### ACTIVITY
State how many lines in the entries below include the string "Preservation", and give nothing beyond that number.

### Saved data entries
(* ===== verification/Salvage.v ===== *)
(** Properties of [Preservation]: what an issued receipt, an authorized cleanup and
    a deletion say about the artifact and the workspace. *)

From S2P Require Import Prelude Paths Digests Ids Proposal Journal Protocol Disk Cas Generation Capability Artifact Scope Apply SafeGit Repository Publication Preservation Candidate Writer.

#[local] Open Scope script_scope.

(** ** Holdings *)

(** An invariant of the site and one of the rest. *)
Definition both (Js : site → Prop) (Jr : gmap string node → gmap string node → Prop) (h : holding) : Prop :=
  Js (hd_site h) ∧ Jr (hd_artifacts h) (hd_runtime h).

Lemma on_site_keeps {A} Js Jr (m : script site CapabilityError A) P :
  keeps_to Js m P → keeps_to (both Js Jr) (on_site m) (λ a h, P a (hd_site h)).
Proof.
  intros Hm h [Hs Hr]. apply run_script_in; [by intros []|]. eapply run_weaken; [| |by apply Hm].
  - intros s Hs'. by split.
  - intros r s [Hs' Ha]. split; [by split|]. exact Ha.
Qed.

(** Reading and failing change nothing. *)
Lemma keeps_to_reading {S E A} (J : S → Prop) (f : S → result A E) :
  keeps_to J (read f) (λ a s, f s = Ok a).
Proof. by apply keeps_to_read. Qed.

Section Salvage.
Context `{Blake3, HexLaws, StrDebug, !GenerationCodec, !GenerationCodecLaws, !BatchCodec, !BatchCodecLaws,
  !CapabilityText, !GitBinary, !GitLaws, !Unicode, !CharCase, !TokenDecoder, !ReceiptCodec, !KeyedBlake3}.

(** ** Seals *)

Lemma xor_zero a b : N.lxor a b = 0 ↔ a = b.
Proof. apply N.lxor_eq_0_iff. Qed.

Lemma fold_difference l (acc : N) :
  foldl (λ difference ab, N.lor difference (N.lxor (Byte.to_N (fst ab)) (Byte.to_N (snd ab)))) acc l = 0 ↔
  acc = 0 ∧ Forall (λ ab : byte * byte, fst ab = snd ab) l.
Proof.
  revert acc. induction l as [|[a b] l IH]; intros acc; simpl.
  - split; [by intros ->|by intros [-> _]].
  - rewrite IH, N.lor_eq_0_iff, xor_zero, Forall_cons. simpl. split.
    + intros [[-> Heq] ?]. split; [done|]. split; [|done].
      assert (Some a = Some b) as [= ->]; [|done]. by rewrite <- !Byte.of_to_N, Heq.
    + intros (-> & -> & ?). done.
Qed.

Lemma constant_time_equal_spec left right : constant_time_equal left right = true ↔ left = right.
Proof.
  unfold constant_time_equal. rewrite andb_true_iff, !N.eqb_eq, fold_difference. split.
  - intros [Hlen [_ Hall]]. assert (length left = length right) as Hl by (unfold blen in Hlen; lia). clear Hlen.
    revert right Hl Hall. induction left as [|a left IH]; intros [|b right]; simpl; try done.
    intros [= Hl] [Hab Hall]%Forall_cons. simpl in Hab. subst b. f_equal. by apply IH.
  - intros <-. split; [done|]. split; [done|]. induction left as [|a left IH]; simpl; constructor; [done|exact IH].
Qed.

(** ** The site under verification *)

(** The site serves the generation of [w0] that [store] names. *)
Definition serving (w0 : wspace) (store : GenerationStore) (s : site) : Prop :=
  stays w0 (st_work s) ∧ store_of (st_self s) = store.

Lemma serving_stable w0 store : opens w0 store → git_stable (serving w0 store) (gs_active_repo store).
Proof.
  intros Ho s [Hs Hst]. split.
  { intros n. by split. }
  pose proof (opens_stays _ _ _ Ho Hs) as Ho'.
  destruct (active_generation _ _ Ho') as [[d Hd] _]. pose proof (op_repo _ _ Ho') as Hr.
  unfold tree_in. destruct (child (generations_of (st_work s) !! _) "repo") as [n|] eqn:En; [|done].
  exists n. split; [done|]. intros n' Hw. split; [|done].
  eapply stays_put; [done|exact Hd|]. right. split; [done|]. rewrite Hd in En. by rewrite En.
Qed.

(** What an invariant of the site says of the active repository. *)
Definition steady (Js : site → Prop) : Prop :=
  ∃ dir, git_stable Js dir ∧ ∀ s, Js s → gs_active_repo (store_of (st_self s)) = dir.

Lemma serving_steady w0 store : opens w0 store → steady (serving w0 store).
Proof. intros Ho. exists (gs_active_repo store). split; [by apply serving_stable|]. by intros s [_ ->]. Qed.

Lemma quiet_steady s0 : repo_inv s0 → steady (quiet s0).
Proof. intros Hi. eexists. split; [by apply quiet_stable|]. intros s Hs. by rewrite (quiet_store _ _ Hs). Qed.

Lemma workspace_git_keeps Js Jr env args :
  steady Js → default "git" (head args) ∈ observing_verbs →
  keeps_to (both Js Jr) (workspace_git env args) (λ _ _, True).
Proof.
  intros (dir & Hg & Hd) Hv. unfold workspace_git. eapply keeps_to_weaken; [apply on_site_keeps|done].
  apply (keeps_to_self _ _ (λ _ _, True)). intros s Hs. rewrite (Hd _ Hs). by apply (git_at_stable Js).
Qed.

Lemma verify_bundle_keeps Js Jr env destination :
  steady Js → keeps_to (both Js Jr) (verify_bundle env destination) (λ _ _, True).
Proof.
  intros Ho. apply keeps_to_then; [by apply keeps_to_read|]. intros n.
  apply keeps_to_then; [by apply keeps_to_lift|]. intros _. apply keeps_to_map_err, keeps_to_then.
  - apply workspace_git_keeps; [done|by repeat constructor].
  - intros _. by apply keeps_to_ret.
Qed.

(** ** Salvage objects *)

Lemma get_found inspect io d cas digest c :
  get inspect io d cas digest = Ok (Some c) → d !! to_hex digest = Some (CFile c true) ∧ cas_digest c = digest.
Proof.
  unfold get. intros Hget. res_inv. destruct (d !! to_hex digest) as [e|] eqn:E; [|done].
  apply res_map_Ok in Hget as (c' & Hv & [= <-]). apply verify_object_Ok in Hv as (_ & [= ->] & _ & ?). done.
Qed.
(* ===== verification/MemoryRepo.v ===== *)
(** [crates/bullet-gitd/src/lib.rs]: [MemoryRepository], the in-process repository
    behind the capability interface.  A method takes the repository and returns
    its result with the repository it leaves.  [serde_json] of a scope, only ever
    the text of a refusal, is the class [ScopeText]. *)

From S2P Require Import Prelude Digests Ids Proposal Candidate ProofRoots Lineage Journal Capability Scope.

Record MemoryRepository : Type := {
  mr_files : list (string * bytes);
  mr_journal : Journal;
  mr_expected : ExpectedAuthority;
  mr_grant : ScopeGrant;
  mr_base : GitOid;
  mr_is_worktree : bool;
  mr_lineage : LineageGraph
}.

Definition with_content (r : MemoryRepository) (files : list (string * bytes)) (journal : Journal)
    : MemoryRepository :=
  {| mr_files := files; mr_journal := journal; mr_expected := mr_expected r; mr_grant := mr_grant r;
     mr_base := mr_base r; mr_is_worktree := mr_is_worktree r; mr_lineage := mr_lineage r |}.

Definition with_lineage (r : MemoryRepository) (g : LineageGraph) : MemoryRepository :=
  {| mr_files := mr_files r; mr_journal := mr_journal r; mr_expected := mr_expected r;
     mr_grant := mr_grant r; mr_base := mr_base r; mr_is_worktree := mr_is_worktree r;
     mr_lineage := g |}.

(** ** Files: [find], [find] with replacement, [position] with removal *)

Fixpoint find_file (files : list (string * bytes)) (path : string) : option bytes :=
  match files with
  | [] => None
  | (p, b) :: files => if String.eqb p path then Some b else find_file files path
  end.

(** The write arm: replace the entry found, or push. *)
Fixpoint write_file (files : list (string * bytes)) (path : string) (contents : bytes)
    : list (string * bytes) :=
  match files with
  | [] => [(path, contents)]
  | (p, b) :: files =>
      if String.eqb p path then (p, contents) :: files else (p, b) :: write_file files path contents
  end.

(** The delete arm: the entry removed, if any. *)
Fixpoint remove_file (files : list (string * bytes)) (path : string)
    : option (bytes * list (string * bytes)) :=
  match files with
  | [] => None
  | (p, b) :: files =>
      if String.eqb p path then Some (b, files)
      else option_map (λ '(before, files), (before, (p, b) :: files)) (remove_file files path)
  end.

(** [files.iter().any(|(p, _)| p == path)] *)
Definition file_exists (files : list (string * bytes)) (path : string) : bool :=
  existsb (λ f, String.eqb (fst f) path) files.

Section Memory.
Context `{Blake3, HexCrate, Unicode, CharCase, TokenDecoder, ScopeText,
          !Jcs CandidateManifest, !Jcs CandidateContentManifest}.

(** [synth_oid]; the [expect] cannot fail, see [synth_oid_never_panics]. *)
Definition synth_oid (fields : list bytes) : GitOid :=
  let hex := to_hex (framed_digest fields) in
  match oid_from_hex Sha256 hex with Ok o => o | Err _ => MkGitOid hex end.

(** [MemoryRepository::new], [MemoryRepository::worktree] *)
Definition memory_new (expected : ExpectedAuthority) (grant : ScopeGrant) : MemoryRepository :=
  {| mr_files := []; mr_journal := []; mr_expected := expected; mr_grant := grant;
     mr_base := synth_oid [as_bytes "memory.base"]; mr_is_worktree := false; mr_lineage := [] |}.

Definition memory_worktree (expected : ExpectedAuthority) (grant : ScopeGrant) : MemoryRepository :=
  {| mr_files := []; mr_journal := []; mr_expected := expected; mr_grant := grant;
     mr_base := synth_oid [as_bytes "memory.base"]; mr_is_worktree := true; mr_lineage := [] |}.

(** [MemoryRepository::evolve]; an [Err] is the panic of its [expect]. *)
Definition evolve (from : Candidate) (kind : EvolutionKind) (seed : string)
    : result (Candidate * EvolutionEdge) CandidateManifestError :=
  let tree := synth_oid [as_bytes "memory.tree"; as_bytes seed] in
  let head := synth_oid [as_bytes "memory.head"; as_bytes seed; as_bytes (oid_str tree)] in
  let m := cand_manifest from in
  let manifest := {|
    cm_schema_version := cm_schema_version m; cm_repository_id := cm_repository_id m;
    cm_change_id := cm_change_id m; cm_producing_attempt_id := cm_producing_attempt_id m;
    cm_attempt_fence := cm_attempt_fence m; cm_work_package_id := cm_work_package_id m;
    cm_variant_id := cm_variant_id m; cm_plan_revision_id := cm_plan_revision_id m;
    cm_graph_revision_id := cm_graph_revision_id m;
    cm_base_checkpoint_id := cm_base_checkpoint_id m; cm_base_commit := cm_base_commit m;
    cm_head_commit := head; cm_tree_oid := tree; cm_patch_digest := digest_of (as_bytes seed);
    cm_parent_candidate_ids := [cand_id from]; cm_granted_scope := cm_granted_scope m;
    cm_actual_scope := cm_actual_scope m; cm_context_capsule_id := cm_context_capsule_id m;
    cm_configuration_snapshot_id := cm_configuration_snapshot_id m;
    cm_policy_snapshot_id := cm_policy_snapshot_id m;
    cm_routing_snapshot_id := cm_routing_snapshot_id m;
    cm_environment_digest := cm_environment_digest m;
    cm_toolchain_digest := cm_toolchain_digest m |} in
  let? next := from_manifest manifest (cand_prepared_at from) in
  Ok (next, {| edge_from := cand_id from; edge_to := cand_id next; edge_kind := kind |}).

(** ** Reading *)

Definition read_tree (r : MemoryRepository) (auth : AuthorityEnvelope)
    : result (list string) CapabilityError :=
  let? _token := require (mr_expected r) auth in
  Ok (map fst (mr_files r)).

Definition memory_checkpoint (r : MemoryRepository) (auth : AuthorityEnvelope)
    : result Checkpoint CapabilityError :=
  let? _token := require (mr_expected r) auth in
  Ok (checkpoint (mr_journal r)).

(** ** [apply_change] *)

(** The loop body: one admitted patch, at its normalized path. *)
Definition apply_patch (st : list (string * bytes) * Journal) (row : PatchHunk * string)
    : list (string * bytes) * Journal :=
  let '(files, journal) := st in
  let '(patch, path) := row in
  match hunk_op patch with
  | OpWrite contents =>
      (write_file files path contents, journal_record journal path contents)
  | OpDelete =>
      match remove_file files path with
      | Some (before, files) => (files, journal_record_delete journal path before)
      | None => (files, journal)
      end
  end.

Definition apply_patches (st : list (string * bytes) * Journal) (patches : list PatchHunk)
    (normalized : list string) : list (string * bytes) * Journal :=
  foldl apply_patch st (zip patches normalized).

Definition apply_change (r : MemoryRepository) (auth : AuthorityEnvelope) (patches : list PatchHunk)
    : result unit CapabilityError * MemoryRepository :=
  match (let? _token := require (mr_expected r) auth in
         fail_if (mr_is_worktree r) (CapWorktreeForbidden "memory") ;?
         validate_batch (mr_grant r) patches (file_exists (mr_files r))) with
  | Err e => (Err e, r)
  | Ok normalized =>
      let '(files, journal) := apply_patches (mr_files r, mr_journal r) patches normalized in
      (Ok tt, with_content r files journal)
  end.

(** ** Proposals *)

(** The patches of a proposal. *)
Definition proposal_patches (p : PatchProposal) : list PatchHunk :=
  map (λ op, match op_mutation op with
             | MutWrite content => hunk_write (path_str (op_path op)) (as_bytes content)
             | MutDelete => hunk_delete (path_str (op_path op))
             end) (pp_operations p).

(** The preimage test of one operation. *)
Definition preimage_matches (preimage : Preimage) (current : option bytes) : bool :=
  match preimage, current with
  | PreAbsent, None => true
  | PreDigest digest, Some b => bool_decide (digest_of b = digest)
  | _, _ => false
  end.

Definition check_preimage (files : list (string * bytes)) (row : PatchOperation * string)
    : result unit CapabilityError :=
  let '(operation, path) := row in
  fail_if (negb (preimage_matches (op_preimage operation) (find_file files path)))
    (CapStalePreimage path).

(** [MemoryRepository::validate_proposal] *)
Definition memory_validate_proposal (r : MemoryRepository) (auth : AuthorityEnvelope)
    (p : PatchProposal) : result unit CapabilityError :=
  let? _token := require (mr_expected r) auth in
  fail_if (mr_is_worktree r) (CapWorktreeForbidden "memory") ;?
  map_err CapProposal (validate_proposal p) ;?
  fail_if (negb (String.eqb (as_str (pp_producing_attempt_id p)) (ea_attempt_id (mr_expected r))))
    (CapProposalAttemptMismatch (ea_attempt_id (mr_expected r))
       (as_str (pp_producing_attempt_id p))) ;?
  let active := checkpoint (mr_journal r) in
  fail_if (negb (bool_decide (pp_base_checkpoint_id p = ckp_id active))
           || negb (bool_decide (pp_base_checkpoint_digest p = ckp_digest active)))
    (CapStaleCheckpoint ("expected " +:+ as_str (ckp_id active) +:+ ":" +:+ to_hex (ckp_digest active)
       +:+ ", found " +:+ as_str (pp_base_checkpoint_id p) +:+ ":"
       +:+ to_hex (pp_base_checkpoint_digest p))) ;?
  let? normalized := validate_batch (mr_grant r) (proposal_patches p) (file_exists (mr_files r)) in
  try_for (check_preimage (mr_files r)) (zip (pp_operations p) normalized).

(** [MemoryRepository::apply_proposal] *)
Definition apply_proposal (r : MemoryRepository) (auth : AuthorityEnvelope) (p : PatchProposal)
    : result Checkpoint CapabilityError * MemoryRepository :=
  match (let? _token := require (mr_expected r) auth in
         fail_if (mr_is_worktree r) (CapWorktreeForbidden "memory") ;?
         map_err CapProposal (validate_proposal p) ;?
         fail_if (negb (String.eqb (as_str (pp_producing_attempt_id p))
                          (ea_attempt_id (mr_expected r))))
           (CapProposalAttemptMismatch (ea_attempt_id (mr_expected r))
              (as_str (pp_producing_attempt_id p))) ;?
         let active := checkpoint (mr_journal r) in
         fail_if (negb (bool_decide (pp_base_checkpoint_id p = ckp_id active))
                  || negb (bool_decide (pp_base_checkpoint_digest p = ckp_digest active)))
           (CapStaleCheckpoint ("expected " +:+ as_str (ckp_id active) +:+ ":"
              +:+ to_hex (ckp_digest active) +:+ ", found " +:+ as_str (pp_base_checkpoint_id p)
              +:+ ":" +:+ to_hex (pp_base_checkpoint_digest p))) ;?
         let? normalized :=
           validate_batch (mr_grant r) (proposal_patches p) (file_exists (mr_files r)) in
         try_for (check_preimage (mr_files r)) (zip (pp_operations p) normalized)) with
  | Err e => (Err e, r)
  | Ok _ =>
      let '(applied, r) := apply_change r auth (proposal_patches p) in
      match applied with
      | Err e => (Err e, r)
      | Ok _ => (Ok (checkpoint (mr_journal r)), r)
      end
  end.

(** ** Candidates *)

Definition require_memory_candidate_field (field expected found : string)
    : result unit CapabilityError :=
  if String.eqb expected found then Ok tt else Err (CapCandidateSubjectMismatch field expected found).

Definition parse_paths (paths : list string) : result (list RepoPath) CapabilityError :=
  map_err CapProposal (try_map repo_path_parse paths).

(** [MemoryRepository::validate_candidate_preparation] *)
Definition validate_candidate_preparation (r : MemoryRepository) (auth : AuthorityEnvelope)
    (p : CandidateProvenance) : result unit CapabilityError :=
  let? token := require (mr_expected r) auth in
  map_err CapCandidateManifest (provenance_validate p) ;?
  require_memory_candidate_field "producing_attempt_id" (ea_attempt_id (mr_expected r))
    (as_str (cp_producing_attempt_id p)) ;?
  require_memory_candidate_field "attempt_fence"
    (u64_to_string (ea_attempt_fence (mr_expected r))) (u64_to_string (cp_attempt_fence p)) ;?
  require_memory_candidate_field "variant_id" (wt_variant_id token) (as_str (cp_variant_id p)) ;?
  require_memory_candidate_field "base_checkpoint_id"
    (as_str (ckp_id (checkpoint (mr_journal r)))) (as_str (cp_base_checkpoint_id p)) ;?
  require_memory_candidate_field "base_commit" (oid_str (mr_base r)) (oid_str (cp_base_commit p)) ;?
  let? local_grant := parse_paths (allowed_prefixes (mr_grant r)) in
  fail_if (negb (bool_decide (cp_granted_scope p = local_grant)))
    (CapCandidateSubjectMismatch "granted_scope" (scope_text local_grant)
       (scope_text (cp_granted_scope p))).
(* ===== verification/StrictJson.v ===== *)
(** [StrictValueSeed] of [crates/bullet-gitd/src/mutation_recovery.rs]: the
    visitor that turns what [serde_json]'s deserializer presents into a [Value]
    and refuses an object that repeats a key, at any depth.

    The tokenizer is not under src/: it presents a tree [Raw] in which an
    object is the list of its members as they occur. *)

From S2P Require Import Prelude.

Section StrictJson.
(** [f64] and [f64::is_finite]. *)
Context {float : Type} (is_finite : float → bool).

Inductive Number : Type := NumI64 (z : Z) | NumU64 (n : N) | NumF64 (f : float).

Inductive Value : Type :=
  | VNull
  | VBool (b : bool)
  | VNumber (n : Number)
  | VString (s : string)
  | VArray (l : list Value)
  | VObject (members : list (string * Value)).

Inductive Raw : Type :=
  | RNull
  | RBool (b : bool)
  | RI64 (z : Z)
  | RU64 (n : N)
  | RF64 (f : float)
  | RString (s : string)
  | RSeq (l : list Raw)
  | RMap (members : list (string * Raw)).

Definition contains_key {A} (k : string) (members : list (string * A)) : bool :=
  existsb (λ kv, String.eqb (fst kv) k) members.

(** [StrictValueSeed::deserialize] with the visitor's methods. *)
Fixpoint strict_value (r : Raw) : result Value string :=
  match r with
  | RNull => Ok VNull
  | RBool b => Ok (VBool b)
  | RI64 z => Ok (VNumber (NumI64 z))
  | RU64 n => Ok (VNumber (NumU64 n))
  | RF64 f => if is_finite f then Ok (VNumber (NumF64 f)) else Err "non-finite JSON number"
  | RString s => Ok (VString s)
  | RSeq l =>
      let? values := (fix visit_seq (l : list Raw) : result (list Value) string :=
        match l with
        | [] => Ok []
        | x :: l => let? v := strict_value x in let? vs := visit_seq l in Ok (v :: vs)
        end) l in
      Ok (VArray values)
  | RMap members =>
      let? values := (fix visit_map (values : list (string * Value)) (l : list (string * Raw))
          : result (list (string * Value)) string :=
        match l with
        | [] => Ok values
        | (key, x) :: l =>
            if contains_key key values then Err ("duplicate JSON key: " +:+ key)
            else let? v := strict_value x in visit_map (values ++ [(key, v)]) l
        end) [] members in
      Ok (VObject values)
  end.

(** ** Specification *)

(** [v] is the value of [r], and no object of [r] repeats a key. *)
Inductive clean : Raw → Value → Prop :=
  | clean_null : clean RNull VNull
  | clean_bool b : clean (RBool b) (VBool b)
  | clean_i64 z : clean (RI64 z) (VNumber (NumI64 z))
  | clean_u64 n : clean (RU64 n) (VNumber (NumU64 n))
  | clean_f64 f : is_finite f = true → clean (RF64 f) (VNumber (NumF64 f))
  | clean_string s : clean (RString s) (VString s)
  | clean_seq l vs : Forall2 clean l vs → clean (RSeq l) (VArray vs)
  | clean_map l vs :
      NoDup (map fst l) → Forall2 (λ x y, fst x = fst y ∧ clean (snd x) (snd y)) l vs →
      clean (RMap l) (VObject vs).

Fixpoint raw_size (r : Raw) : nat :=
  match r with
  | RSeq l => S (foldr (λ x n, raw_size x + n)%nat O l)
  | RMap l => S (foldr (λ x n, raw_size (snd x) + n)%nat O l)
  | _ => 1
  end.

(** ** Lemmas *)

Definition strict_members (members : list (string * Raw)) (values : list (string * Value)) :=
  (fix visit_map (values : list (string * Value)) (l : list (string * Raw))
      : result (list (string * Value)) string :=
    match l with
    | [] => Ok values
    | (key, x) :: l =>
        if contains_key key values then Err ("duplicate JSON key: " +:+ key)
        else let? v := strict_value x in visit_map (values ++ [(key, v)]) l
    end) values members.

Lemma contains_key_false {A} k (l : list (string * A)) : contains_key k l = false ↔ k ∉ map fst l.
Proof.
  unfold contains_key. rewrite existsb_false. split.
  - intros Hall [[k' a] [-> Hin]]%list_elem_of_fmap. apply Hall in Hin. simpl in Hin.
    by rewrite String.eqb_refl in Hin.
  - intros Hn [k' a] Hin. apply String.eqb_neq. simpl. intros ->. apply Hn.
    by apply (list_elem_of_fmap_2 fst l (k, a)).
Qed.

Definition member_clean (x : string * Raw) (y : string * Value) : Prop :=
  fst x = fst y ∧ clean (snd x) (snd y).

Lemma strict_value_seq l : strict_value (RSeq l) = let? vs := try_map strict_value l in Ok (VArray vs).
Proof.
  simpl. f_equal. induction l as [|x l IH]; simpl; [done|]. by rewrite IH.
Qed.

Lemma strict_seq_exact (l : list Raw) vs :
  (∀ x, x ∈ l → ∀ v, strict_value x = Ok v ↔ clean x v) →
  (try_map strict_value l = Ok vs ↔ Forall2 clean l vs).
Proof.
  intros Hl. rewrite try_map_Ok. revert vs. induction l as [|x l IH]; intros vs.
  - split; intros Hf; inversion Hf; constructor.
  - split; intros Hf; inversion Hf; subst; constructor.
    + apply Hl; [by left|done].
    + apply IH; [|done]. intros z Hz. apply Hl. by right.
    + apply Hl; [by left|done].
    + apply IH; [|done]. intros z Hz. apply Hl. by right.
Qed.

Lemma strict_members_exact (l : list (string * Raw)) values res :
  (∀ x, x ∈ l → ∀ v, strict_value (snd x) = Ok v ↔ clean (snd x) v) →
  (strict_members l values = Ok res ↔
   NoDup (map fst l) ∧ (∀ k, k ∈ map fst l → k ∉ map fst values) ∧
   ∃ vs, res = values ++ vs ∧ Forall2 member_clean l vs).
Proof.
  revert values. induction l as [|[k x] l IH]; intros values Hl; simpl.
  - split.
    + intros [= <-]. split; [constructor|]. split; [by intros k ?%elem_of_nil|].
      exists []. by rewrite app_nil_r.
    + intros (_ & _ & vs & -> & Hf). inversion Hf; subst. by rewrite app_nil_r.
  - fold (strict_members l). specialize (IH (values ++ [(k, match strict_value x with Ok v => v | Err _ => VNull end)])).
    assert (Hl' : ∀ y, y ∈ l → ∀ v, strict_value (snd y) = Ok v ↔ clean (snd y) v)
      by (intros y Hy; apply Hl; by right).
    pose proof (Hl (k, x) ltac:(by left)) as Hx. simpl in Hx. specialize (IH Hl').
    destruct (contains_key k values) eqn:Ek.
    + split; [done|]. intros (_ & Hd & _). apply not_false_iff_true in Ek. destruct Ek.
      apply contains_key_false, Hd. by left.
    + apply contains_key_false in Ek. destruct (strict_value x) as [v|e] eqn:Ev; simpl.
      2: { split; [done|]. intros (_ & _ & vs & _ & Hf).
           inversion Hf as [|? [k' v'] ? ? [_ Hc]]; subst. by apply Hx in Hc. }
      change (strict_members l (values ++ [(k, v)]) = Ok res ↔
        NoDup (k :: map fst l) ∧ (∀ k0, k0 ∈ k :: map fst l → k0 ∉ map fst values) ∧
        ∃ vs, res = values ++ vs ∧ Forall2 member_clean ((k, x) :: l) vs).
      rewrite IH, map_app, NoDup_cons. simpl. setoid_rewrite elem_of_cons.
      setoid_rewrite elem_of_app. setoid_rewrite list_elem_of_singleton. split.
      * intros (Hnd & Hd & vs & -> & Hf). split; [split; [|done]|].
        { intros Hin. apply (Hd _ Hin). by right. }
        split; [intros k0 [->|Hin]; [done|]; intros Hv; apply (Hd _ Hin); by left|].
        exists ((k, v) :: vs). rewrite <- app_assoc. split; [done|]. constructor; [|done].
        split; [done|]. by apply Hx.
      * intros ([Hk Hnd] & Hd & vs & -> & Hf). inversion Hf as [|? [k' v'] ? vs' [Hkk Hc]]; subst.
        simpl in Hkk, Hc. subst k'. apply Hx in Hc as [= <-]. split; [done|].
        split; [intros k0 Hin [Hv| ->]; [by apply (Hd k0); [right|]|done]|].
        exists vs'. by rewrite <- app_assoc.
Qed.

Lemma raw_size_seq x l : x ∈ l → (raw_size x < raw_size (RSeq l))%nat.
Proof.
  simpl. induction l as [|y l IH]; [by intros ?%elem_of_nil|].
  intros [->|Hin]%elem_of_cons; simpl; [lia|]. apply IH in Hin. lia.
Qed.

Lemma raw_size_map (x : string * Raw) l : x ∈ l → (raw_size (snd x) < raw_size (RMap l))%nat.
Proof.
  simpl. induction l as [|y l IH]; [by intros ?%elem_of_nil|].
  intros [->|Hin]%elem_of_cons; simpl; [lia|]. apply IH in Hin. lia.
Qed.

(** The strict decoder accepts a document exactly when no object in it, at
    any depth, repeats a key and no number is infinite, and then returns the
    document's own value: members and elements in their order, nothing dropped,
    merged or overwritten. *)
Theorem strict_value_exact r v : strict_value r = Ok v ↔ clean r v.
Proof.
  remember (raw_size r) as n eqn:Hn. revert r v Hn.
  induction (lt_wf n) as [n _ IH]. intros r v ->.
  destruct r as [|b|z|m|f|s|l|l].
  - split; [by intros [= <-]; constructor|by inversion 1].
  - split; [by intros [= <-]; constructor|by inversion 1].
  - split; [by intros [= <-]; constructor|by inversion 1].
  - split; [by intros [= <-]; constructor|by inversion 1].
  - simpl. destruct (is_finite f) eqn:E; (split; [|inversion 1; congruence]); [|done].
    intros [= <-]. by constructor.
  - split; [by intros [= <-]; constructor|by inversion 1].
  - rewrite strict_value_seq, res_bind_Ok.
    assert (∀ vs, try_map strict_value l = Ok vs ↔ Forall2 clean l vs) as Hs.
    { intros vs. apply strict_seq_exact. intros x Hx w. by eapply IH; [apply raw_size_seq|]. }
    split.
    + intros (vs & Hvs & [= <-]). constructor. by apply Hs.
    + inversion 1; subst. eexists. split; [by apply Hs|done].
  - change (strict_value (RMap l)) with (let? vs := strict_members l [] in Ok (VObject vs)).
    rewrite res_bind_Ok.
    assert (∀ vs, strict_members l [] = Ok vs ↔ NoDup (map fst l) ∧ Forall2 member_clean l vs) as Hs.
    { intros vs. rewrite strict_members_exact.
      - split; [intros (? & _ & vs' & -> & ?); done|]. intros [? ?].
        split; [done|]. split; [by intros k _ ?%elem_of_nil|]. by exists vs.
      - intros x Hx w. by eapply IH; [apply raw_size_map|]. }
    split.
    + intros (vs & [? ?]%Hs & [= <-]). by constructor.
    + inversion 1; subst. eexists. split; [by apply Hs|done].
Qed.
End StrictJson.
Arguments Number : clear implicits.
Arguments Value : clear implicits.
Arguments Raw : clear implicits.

### SOLUTION TO THE PROBLEM
2